Ao abrir o jornal Zero Hora deste sábado, dia 1º de junho, dou de frente com o artigo "O Sermão do Médico", de uma tal Cláudia Laitano que, para resumir a ópera, advoga que a novela das oito não pode ser contra o aborto e que médicos não podem ter convicções religiosas. Ainda, cita o famigerado Dráuzio Varella, para validar seu posicionamento pró-abortista. 
As pessoas favoráveis ao aborto alegam que "milhões de mulheres morrem por praticarem o abortamento de forma clandestina" e que a legalização de tal prática iria diminuir drasticamente a mortalidade destas. O preço a ser pago, entretanto, é a vida de um ser humano em formação que, para eles, não passa de um amontoado de células parasitando o corpo da mulher. De fato, consideram que uma cadeia de ADN envolto em proteína pode ser considerada vida, mesmo que necessite de outro ser vivo para viver e se reproduzir... Um humano em gestação não é. Raciocínio safado este não?
O fato é que o aborto condena à morte o mais inocente dos seres: o bebê em formação. Sobre si, recai toda a responsabilidade sobre o ato sexual que lhe deu origem, quer seja consentido ou violento. Aquele pequeno ser que repousa na segurança do útero materno passa a ser o vilão, o bandido que precisa ser eliminado... Sem nenhuma chance de defesa, sem nenhum tipo de apelação. Apenas porque ele está lá, fruto de algo que deu errado.

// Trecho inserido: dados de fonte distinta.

(* ===== verification/PcapdSpec.v ===== *)
(** * From the daemon to the capture

    What the daemon writes on its socket is what the capture reads, however the
    kernel cuts the stream; and the capture looks a packet up under the tuple the
    daemon found the owner of. *)

From S2P Require Import Prelude CString CFormat UtHash ZdtunTypes ZdtunPkt ParseMore UidLru UidProc DaemonArgs PcapDump PcapSpec PcapRead PdTypes PdVpn PdJni Libpcap NlUtils NlSpec Pcapd.

Module PcapdSpec.
Export Pcapd.
Import ZdtunPkt ParseMore UidLru UidProc DaemonArgs PcapRead NlUtils NlSpec.

(** ** Calls that move a number of bytes *)

(** Interrupted calls, then calls that move some of the bytes each until none is left. *)
Inductive moves : nat -> list io -> list io -> Prop :=
  | moves_intr n ios ios' : n <> O -> moves n ios ios' -> moves n (Eintr :: ios) ios'
  | moves_last n ios : moves n (Count n :: ios) ios
  | moves_more k n ios ios' : k <> O -> n <> O -> moves n ios ios' -> moves (k + n) (Count k :: ios) ios'.

Lemma xwrite_moves buf n sofar ios ios' :
  moves n ios ios' -> (sofar + n = length buf)%nat -> xwrite ios buf sofar = (0, buf, ios').
Proof.
  intros Hm. revert sofar. induction Hm as [n ios ios' Hn Hm IH|n ios|k n ios ios' Hk Hn Hm IH]; intros sofar Hl; cbn [xwrite].
  - rewrite bool_decide_eq_false_2 by lia. by apply IH.
  - rewrite !bool_decide_eq_true_2 by done. cbn [negb andb]. by rewrite take_ge by lia.
  - rewrite !bool_decide_eq_false_2 by lia. cbn [negb andb]. apply IH. lia.
Qed.
Lemma xread_moves count n ios ios' acc a rest :
  moves n ios ios' -> length a = n -> (length acc + n = count)%nat ->
  xread ios count acc (a ++ rest) = (Z.of_nat count, acc ++ a, rest, ios').
Proof.
  intros Hm. revert acc a. induction Hm as [n ios ios' Hn Hm IH|n ios|k n ios ios' Hk Hn Hm IH]; intros acc a Hl Hc; cbn [xread].
  - rewrite bool_decide_eq_false_2 by lia. by apply IH.
  - rewrite take_app_length', drop_app_length' by done.
    rewrite !bool_decide_eq_true_2 by (rewrite length_app; lia). done.
  - assert (Hs : exists a1 a2, a = a1 ++ a2 /\ length a1 = k).
    { exists (take k a), (drop k a). rewrite take_drop, length_take. split; [done|lia]. }
    destruct Hs as (a1 & a2 & -> & Ht). rewrite length_app in Hl. rewrite <-app_assoc.
    rewrite take_app_length', drop_app_length' by done.
    rewrite !bool_decide_eq_false_2 by (rewrite ?length_app; lia). cbn [negb andb].
    rewrite IH; [by rewrite <-app_assoc|lia|rewrite length_app; lia].
Qed.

Despir-se dos aspectos morais e religiosos, como deseja gente como essa Cláudia Laitano, para tratar de assunto tão complexo é de uma idiotice monstruosa. Os preceitos legais que hoje fazem parte de qualquer civilização assentam-se justamente em conceitos morais e religiosos. A codificação legal inexiste sem um assentamento moral e religioso. Os primeiros dias da civilização, na distante Suméria de 6500 a.C. tinham o templo como unidade central de sua organização política, cultural, religiosa e legal, de onde emanavam as leis. 

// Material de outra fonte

(* ===== verification/PcapdRun.v ===== *)
(** * A run of the daemon

    Interfaces appear, change and disappear while the daemon runs.  Each handle of
    libpcap belongs to exactly one interface: it is used only while it is open, closed
    once, and none is left at the end; the descriptors given to [select] are those of
    the sockets and of the open interfaces. *)

From S2P Require Import Prelude CString CFormat UtHash ZdtunTypes ZdtunPkt UidLru UidProc DaemonArgs PcapDump PdTypes PdVpn PdJni Libpcap NlUtils NlSpec Pcapd PcapdSpec.

Module PcapdRun.
Export Pcapd.
Import ZdtunPkt UidLru UidProc DaemonArgs NlUtils NlSpec PcapdSpec.

(** ** The command line *)

Record conf_wf (conf : pcapd_conf) : Prop := {
    cw_num : (0 <= length (cf_ifnames conf) <= 16)%nat;
    cw_inet : cf_inet_ifid conf <> -1 ->
      0 <= cf_inet_ifid conf /\ cf_ifnames conf !! Z.to_nat (cf_inet_ifid conf) = Some INET;
    cw_none : cf_inet_ifid conf = -1 -> INET ∉ cf_ifnames conf;
  }.
Lemma parse_opt_wf conf o conf' : conf_wf conf -> parse_opt conf o = Some (Some conf') -> conf_wf conf'.
Proof.
  intros [Hn Hi H0] E. destruct o as [arg| | | |arg|arg|arg|arg| |]; cbn [parse_opt] in E; try discriminate; try (injection E as <-; by split).
  - unfold PCAPD_MAX_INTERFACES in E. destruct (Z.leb_spec 16 (Z.of_nat (length (cf_ifnames conf)))); [done|].
    destruct (bool_decide (arg = INET)) eqn:Ea; cbn [andb] in E.
    + apply bool_decide_eq_true in Ea as ->. destruct (Z.eqb_spec (cf_inet_ifid conf) (-1)) as [E1|]; [|done].
      cbn [negb] in E. injection E as <-. split; cbn.
      * rewrite length_app. cbn. lia.
      * intros _. split; [lia|]. rewrite Nat2Z.id, lookup_app_r, Nat.sub_diag by lia. done.
      * lia.
    + apply bool_decide_eq_false in Ea. injection E as <-. split; cbn.
      * rewrite length_app. cbn. lia.
      * intros Hne. destruct (Hi Hne) as [? Hl]. split; [done|]. by apply lookup_app_l_Some.
      * intros He. rewrite elem_of_app. intros [?|Hin]; [by apply H0|]. apply Ea. symmetry. by apply list_elem_of_singleton.
  - destruct (parse_uid_filter arg) as [[f|]|]; cbn in E; [|done..]. injection E as <-. by split.
  - destruct (atol arg) as [u|]; cbn in E; [|done]. injection E as <-. by split.
Qed.
Lemma parse_args_wf opts pos conf : parse_args opts pos = Some (Some conf) -> conf_wf conf.
Proof.
  assert (Hl : forall c, conf_wf c -> forall c', parse_options c opts = Some (Some c') -> conf_wf c').
  { induction opts as [|o opts IH]; intros c Hc c' E; cbn [parse_options] in E; [by injection E as <-|].
    destruct (parse_opt c o) as [[c1|]|] eqn:E1; cbn in E; [|done..]. by eapply IH, E; eapply parse_opt_wf. }
  unfold parse_args. destruct (parse_options init_conf opts) as [[c|]|] eqn:Eo; [|done..]. cbn.
  apply Hl in Eo; [|split; cbn; [lia|lia|intros _; by apply not_elem_of_nil]].
  destruct pos; [done|]. intros [= <-]. destruct (bool_decide _); [|done]. split; cbn; [lia|done|lia].
Qed.

(** ** The invariant *)

(** What of an interface the ownership of the handles depends on. *)
Definition view (f : pcapd_iface) : option Z * Z := (if_pd f, if_pf f).
Definition views (r : pcapd_runtime) : list (option Z * Z) := view <$> rt_ifaces r.
Definition fd_ok (fd : Z) : Prop := 0 <= fd < FD_SETSIZE.
Definition sock_ok (r : pcapd_runtime) (fd : Z) : Prop := fd < FD_SETSIZE /\ fd <= rt_maxfd r.

(** The table of fragments, the socket of sock_diag and the buffer of netlink. *)
Record data_of (tun : frag_table) (diag : bool) (nl : nl_state) (nlbuf : list Z) (seq : Z) : Prop := {
    dk_tun : frag_table_ok tun;
    dk_calm : diag = true -> calm nl;
    dk_size : Z.of_nat (length nlbuf) = NL_BUFFER_SIZE;
    dk_bytes : bytes_ok nlbuf;
    dk_seq : u_ok 32 seq;
  }.
Definition data_ok (r : pcapd_runtime) : Prop :=
  data_of (rt_tun r) (rt_nldiag r) (rt_nl r) (rt_nlbuf r) (rt_route_seq r).

(** [spare] are the open handles no interface has. *)
Record daemon_inv (spare : gset Z) (r : pcapd_runtime) : Prop := {
    di_handles : forall h, h ∈ rt_handles r <-> h ∈ spare \/ exists i pf, views r !! i = Some (Some h, pf);
    di_inj : forall i j h pf pf', views r !! i = Some (Some h, pf) -> views r !! j = Some (Some h, pf') -> i = j;
    di_spare : forall i h pf, views r !! i = Some (Some h, pf) -> h ∉ spare;
    di_next : forall h, h ∈ rt_handles r -> h < rt_next_handle r;
    di_open : forall i h pf, views r !! i = Some (Some h, pf) -> fd_ok pf /\ pf <= rt_maxfd r;
    di_closed : forall i pf, views r !! i = Some (None, pf) -> pf = -1;
    di_inet : forall k, rt_inet_iface r = Some k -> (k < length (rt_ifaces r))%nat;
    di_socks : sock_ok r (rt_client r) /\ sock_ok r (rt_nlroute_sock r);
    di_data : data_ok r;
  }.
(** The descriptors [select] is given. *)
Definition selected (r : pcapd_runtime) : Prop := forall fd, fd ∈ rt_sel_fds r ->
  fd = rt_client r \/ fd = rt_nlroute_sock r \/ exists i h, views r !! i = Some (Some h, fd).
(** What no operation changes. *)
Definition frame (r r' : pcapd_runtime) : Prop :=
  rt_client r' = rt_client r /\ rt_nlroute_sock r' = rt_nlroute_sock r /\ rt_inet_iface r' = rt_inet_iface r /\
  length (rt_ifaces r') = length (rt_ifaces r).
#[export] Instance frame_preorder : PreOrder frame.
Proof.
  split; [by intros r|]. intros r1 r2 r3 (A1 & A2 & A3 & A4) (B1 & B2 & B3 & B4). unfold frame.
  by rewrite B1, B2, B3, B4.
Qed.

(** Changes the invariant does not see. *)
Definition quiet (r r' : pcapd_runtime) : Prop :=
  views r' = views r /\ rt_handles r' = rt_handles r /\ rt_next_handle r' = rt_next_handle r /\
  rt_sel_fds r' = rt_sel_fds r /\ rt_client r' = rt_client r /\ rt_nlroute_sock r' = rt_nlroute_sock r /\
  rt_inet_iface r' = rt_inet_iface r /\ rt_maxfd r' = rt_maxfd r.
#[export] Instance quiet_preorder : PreOrder quiet.
Proof.
  split; [by intros r|]. intros r1 r2 r3 (A1 & A2 & A3 & A4 & A5 & A6 & A7 & A8) (B1 & B2 & B3 & B4 & B5 & B6 & B7 & B8).
  unfold quiet. by rewrite B1, B2, B3, B4, B5, B6, B7, B8.
Qed.
Lemma views_length r : length (views r) = length (rt_ifaces r).
Proof. apply length_fmap. Qed.
Lemma quiet_frame r r' : quiet r r' -> frame r r'.
Proof.
  intros (Hv & _ & _ & _ & ? & ? & ? & _). unfold frame. by rewrite <-!views_length, Hv.
Qed.
Lemma quiet_inv sp r r' : quiet r r' -> data_ok r' -> daemon_inv sp r -> daemon_inv sp r'.
Proof.
  intros Hq Ht [H1 H2 H3 H4 H5 H6 H7 H8 _]. destruct (quiet_frame _ _ Hq) as (_ & _ & _ & Hl).
  destruct Hq as (Q1 & Q2 & Q3 & Q4 & Q5 & Q6 & Q7 & Q8). unfold sock_ok in *.
  split; rewrite ?Q1, ?Q2, ?Q3, ?Q5, ?Q6, ?Q7, ?Q8, ?Hl; try done. unfold sock_ok. by rewrite Q8.
Qed.
Lemma quiet_selected r r' : quiet r r' -> selected r -> selected r'.
Proof. intros (Q1 & _ & _ & Q4 & Q5 & Q6 & _). unfold selected. by rewrite Q1, Q4, Q5, Q6. Qed.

Mesmo com a separação entre Estado e Igreja, milênios depois, a herança da moral religiosa nos códigos legais é imperativa, pois é ela que nos dá a consciência de que nossos atos geram consequências. É a própria noção de responsabilidade. É justamente este o motivo que leva nossos famigerados abortistas a abominarem a abordagem "moralista" ou/e religiosa que se faz do tema. Afinal, uma gravidez não surge por geração espontânea. É preciso pelo menos dois agentes: um homem e uma mulher. 
A autora do artigo citado se apavora com o sermão religioso dado por um médico em uma novela, mas parece não se incomodar quanto (com o perdão da palavra) à putaria generalizada na mesma emissora que ela ataca. Não parece estar preocupada com a erotização cada vez mais precoce de nossas crianças e com a vulgarização crescente de nossas mulheres que, rebolando ao som de funks e "músicas" de qualidade desprezível, mais pareçam peças de carnes à venda para o deleite do macharedo.

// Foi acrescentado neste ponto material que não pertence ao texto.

(** X14.  Every error [Start] returns is [ErrAlreadyRunning], the
    refusal of the foreground mode, or the error of one step wrapped in the
    context of that step: killing the zombie, ensuring the runtime settings,
    loading the role configuration, building the startup command, creating
    the session, or waiting for the agent.  No error of a collaborator comes
    back bare, and a warning ([.gitignore], the bypass dialog, the PID
    tracking, the environment) never comes back at all. *)
Theorem X14_Start_errors
        (m : Manager) (foreground : bool) (agentOverride : string)
        (envOverrides : list string) (st : S) (e : error) :
  result (Start backend m foreground agentOverride envOverrides st)
  = Return (Some e) ->
  e = ErrAlreadyRunning
  \/ (foreground = true
      /\ e = Errorf "foreground mode is deprecated; use background mode (remove --foreground flag)")
  \/ (foreground = false
      /\ exists ctx inner,
          e = ErrorfW (ctx +:+ Error inner) inner
          /\ In ctx startContexts
          /\ Unwrap e = Some inner).
Proof.
  assert (Hctx : forall e', inContext e' ->
                            exists ctx inner,
                              e' = ErrorfW (ctx +:+ Error inner) inner
                              /\ In ctx startContexts
                              /\ Unwrap e' = Some inner).
  { intros e' (ctx & inner & -> & Hin). exists ctx, inner. auto. }
  unfold Start. destruct foreground.
  { unfold ret, result. cbn [fst]. intros [= <-]. right. left. auto. }
  unfold bind at 1.
  destruct (HasSession backend (SessionName m) st) as [[[[] herr]|] s1];
    cbn [fst]; [| |intros [=]].
  - unfold bind at 1.
    destruct (IsAgentAlive backend (SessionName m) s1) as [[[]|] s2];
      [| |intros [=]].
    + intros [= <-]. left. reflexivity.
    + unfold bind at 1.
      destruct (KillSession backend (SessionName m) s2) as [[[kerr|]|] s3];
        [| |intros [=]].
      * intros [= <-]. right. right. split; [reflexivity|].
        apply Hctx. in_context.
      * intros H. right. right. split; [reflexivity|].
        apply Hctx. apply (startSession_inContext _ _ _ _ _ _ H).
  - intros H. right. right. split; [reflexivity|].
    apply Hctx. apply (startSession_inContext _ _ _ _ _ _ H).
Qed.

End WithBackend.

End StartErrorFacts.

(** A backend with the steps of tmux, on the small multiplexer: the agent
    does not come up in time. *)
Module WitnessScenarioTmux.
Import Session Witness WitnessScenario.

Definition toyExtras : TmuxExtras Toy unit := {|
  ConfigureGasTownSession n _ _ _ _ t := (Return None, logged ("theme " +:+ n) t);
  WaitForCommand n _ _ t :=
    (Return (Some (New "timeout waiting for command")), logged ("wait " +:+ n) t);
  AcceptBypassPermissionsWarning n t := (Return None, logged ("accept " +:+ n) t)
|}.

Definition toyTmux : SessionBackend Toy unit := {|
  NewSessionWithCommand := NewSessionWithCommand toyBackend;
  KillSession := KillSession toyBackend;
  KillSessionWithProcesses := KillSessionWithProcesses toyBackend;
  HasSession := HasSession toyBackend;
  SetEnvironment := SetEnvironment toyBackend;
  IsAgentAlive := IsAgentAlive toyBackend;
  asTmuxExtras := Some toyExtras;
  isTmux := true
|}.

End WitnessScenarioTmux.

Ao legalizar o aborto em qualquer situação, estaremos transferindo responsabilidades. Salvo em casos de estupro, é preciso que tanto o homem quanto a mulher aprendam a dizer não. As pessoas precisam entender que ao praticarem um relacionamento sexual, existe a possibilidade de gravidez por mínima que seja, mesmo com todos os métodos contraceptivos disponíveis. Ao terem relações sexuais, não se pode simplesmente descartar a possibilidade de uma gravidez. A responsabilidade é do homem e da mulher, e não do bebê em formação resultado do ato.
Porque se deve matar justamente o mais inocente de toda essa história?